【トニキャプ♀】友情と愛情の境界線
※キャップ後天性女体化
※生理描写あり
※時系列AVG後〜WS登場前くらい
血清によって超人的な力を手に入れた代償に性転換してしまったキャップの話。
こちらでお話完結してますが、アフターストーリーを加えたものを7/7ムパラにて発行しました。
何度徴兵検査で不合格になろうと、僕は兵士になりたかった。なんとしても戦場へ行き、戦争を終わらせる。そうすれば平和な世界になると、当時は本気で信じていたからだ。
アースキン博士と出会い、チャンスが巡ってきた。スーパーソルジャー計画。強化人間を生み出す、いわば人体実験だった。
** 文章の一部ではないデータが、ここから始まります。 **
(* ===== verification/Paths.v ===== *)
(** * Normal paths (src/src/protocols/rdp/fs.c, src/src/common-ssh/sftp.c)

    A path that a client or a server names is normalised before it is used: it
    must be absolute, its components are separated by either slash, a component
    [..] takes the one before away and never leaves the root, [.] and empty
    components vanish.  Both files have the same function but for the limits, the
    slash of the result and the streams of Windows, which fs.c refuses.

    The components are read from the scratch copy when they end, which is when
    the null terminator is written behind them; nothing writes to them later. *)

From S2P Require Import Prelude CString LibString.

(** ** The code *)

Record path_format := mk_format {
  max_path : nat;                (* GUAC_RDP_FS_MAX_PATH, GUAC_COMMON_SSH_SFTP_MAX_PATH *)
  max_depth : nat;               (* GUAC_RDP_MAX_PATH_DEPTH, GUAC_COMMON_SSH_SFTP_MAX_DEPTH *)
  slash : byte;
  refuses_streams : bool;
}.

Definition is_separator (c : byte) : bool := bool_decide (c = x2f ∨ c = x5c).

(** The components so far, after another. *)

Definition add_component (f : path_format) (component : list byte) (components : list (list byte))
    : option (list (list byte)) :=
  if bool_decide (component = lit "..") then Some (take (length components - 1) components)
  else if bool_decide (component = lit "." ∨ component = []) then Some components
  else if (max_depth f <=? length components)%nat then None
  else Some (components ++ [component]).

(** The loop over the characters of the scratch copy, from [i] on. *)

Fixpoint normalize_loop (f : path_format) (n i current : nat) (path_scratch : list byte)
    (components : list (list byte)) : option (list (list byte)) :=
  match n with
  | O => Some components
  | S n' =>
      let c := mem_at path_scratch i in
      if is_separator c || bool_decide (c = x00) then
        let path_scratch := <[i := x00]> path_scratch in
        components ← add_component f (str_at path_scratch current) components;
        normalize_loop f n' (S i) (S i) path_scratch components
      else if refuses_streams f && bool_decide (c = x3a) then None
      else normalize_loop f n' (S i) current path_scratch components
  end.

(** The buffers before they are written; [None] is failure. *)

Definition normalize_path (f : path_format) (scratch abs_path path : list byte)
    : option (list byte) :=
  match path with
  | c :: rest =>
      if is_separator c then
        let '(path_scratch, length) := guac_strlcpy scratch 0 rest (max_path f - 1) in
        if (max_path f - 1 <=? length)%nat then None
        else
          components ← normalize_loop f (S length) 0 0 path_scratch [];
          let abs_path := <[0%nat := slash f]> abs_path in
          let '(abs_path, _) :=
            guac_strljoin abs_path 1 components (Z.of_nat (List.length components)) [slash f]
              (max_path f - 1) in
          Some (str_at abs_path 0)
      else None
  | [] => None
  end.

(** ** What it computes *)

(** The reference knows nothing of the code: either slash separates, the directory that a path has led
    to is the list of the names down to it, the innermost first, and a component leads from one
    directory to another. *)

Definition separates (c : byte) : bool := bool_decide (c = x2f) || bool_decide (c = x5c).

Definition enter (deepest : nat) (c : list byte) (place : list (list byte))
    : option (list (list byte)) :=
  if decide (c = [] ∨ c = lit ".") then Some place
  else if decide (c = lit "..") then Some (tail place)
  else if decide (length place < deepest)%nat then Some (c :: place)
  else None.

Fixpoint lead (deepest : nat) (l place : list (list byte)) : option (list (list byte)) :=
  match l with
  | [] => Some place
  | c :: l => place ← enter deepest c place; lead deepest l place
  end.

Lemma is_separator_separates c : is_separator c = separates c.
Proof.
  unfold is_separator, separates. destruct (decide (c = x2f)) as [->|]; [done|].
  destruct (decide (c = x5c)) as [->|]; [done|]. rewrite !bool_decide_false by (done || by intros [?|?]). done.
Qed.

Lemma rev_removelast {A} (l : list A) : rev (take (length l - 1) l) = tail (rev l).
Proof.
  destruct l as [|x l] using rev_ind; [done|]. rewrite length_app, rev_app_distr. cbn.
  by rewrite Nat.add_sub, take_app_length.
Qed.

Lemma add_component_enter f c components :
  (λ l, rev l) <$> add_component f c components = enter (max_depth f) c (rev components).
Proof.
  unfold add_component, enter. case_bool_decide as E1.
  - subst c. rewrite decide_False by (by intros [?|?]). rewrite decide_True by done. cbn. by rewrite rev_removelast.
  - rewrite (decide_False (P := c = lit "..")) by done. case_bool_decide as E2.
    + by rewrite decide_True by tauto.
    + rewrite decide_False by tauto.
      rewrite length_rev. destruct (Nat.leb_spec (max_depth f) (length components)) as [H|H].
      * by rewrite decide_False by lia.
      * rewrite decide_True by lia. cbn. by rewrite rev_app_distr.
Qed.

(** The pieces of a string between its separators. *)

Fixpoint fields (s : list byte) : list (list byte) :=
  match s with
  | [] => [[]]
  | c :: s =>
      if separates c then [] :: fields s
      else match fields s with
           | f :: fs => (c :: f) :: fs
           | [] => [[c]]
           end
  end.

Fixpoint resolve (f : path_format) (l : list (list byte)) (components : list (list byte))
    : option (list (list byte)) :=
  match l with
  | [] => Some components
  | c :: l => components ← add_component f c components; resolve f l components
  end.

Lemma resolve_lead f l : ∀ components,
  resolve f l components = (λ l, rev l) <$> lead (max_depth f) l (rev components).
Proof.
  induction l as [|c l IH]; intros components; cbn [resolve lead]; [cbn; by rewrite rev_involutive|].
  rewrite <-add_component_enter. destruct (add_component f c components); [apply IH|done].
Qed.

Definition has_stream (f : path_format) (s : list byte) : bool :=
  refuses_streams f && existsb (λ c, bool_decide (c = x3a)) s.

Lemma fields_cons s : ∃ f fs, fields s = f :: fs.
Proof.
  destruct s as [|c s]; cbn; [eauto|]. destruct (separates c); [eauto|].
  destruct (fields s); eauto.
Qed.

Definition plain (s : list byte) : Prop := Forall (λ c, separates c = false) s.

Lemma fields_app_sep p c s :
  plain p → separates c = true → fields (p ++ c :: s) = p :: fields s.
Proof.
  intros Hp Hc. induction Hp as [|d p Hd Hp IH]; cbn; [by rewrite Hc|]. by rewrite Hd, IH.
Qed.

Lemma fields_plain p : plain p → fields p = [p].
Proof. induction 1 as [|c p Hc Hp IH]; cbn; [done|]. by rewrite Hc, IH. Qed.

(** The loop, with the component that is being read, [cur], and the rest of the path. *)

Lemma insert_app_cons pre (c d : byte) post :
  <[length pre := d]> (pre ++ c :: post) = pre ++ d :: post.
Proof. rewrite insert_app_r_alt by lia. by rewrite Nat.sub_diag. Qed.

Lemma has_stream_cons f c s :
  has_stream f (c :: s) = (refuses_streams f && bool_decide (c = x3a)) || has_stream f s.
Proof. unfold has_stream. cbn. by destruct (refuses_streams f). Qed.

Lemma separator_no_stream c : separates c = true → bool_decide (c = x3a) = false.
Proof. intros [->%bool_decide_eq_true | ->%bool_decide_eq_true]%orb_true_iff; reflexivity. Qed.

Lemma normalize_loop_S f n i current path_scratch components :
  normalize_loop f (S n) i current path_scratch components
  = let c := mem_at path_scratch i in
    if is_separator c || bool_decide (c = x00) then
      components ← add_component f (str_at (<[i := x00]> path_scratch) current) components;
      normalize_loop f n (S i) (S i) (<[i := x00]> path_scratch) components
    else if refuses_streams f && bool_decide (c = x3a) then None
    else normalize_loop f n (S i) current path_scratch components.
Proof. reflexivity. Qed.

Lemma normalize_loop_spec f junk rest : ∀ pre cur components,
  no_nul (cur ++ rest) → plain cur →
  normalize_loop f (S (length rest)) (length (pre ++ cur)) (length pre)
    (pre ++ cur ++ rest ++ x00 :: junk) components
  = if has_stream f rest then None else resolve f (fields (cur ++ rest)) components.
Proof.
  induction rest as [|c rest IH]; intros pre cur components Hn Hp; rewrite normalize_loop_S;
    cbn [length]; rewrite app_assoc, mem_at_0; cbn [app mem_at nth].
  - rewrite bool_decide_true, orb_true_r by done. rewrite insert_app_cons, <-app_assoc.
    rewrite app_nil_r in Hn. rewrite str_at_app by done. rewrite app_nil_r, fields_plain by done.
    unfold has_stream. cbn. by rewrite andb_false_r.
  - apply no_nul_app in Hn as Hn'. destruct Hn' as [Hcur [Hc Hrest]%no_nul_cons].
    rewrite has_stream_cons.
    rewrite is_separator_separates. destruct (separates c) eqn:Es.
    + rewrite orb_true_l. rewrite (separator_no_stream c Es), andb_false_r.
      rewrite insert_app_cons, <-app_assoc, str_at_app by done.
      rewrite fields_app_sep by done. cbn [resolve orb].
      destruct (add_component f cur components) as [comps|]; [|by destruct (has_stream f rest)].
      cbn [mbind option_bind].
      specialize (IH (pre ++ cur ++ [x00]) [] comps Hrest (List.Forall_nil _)).
      replace (S (length (pre ++ cur))) with (length (pre ++ cur ++ [x00]))
        by (rewrite !length_app; cbn; lia).
      rewrite app_nil_r in IH. cbn [app] in IH. rewrite <-IH. f_equal.
      rewrite <-!app_assoc. done.
    + rewrite bool_decide_false by done. cbn [orb].
      destruct (refuses_streams f && bool_decide (c = x3a)); [done|]. cbn [orb].
      specialize (IH pre (cur ++ [c]) components). rewrite <-!(app_assoc cur) in IH.
      rewrite <-app_assoc. cbn [app] in IH |- *.
      replace (S (length (pre ++ cur))) with (length (pre ++ cur ++ [c]))
        by (rewrite !length_app; cbn; lia).
      apply IH; [done|]. apply Forall_app. split; [done|]. by repeat constructor.
Qed.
もちろん事前にリスクに関する説明も受けていた。レッドスカルという失敗例があったものだから余計に。
それでも僕は志願したのだ。
「その結果、あんたも失敗したってわけか」
はっと鼻で笑うスタークに、僕は「失敗とは言いきれない」と反論した。
現に僕は血清を打つ前には考えられなかった強靭な肉体とパワーを手に入れていたのだ。
すると、
「失敗じゃないだと?」
スタークは目を剥いた。
「あんたのそのキテレツな身体は、僕の親父を含めマッドサイエンティストどもによって生み出されたものなんだぞ!?」
僕は俯いてベッドに横たえた自身の肢体をみた。
下半身は毛布の下に隠れているけれど、上半身の胸の膨らみは隠しようがない。筋肉のそれとはちがう、脂肪を伴った健康的な二つの膨らみ。血清は僕に超人的なパワーを恵んでくれたが、同時に基本的な形状をも大きく変化させてしまった。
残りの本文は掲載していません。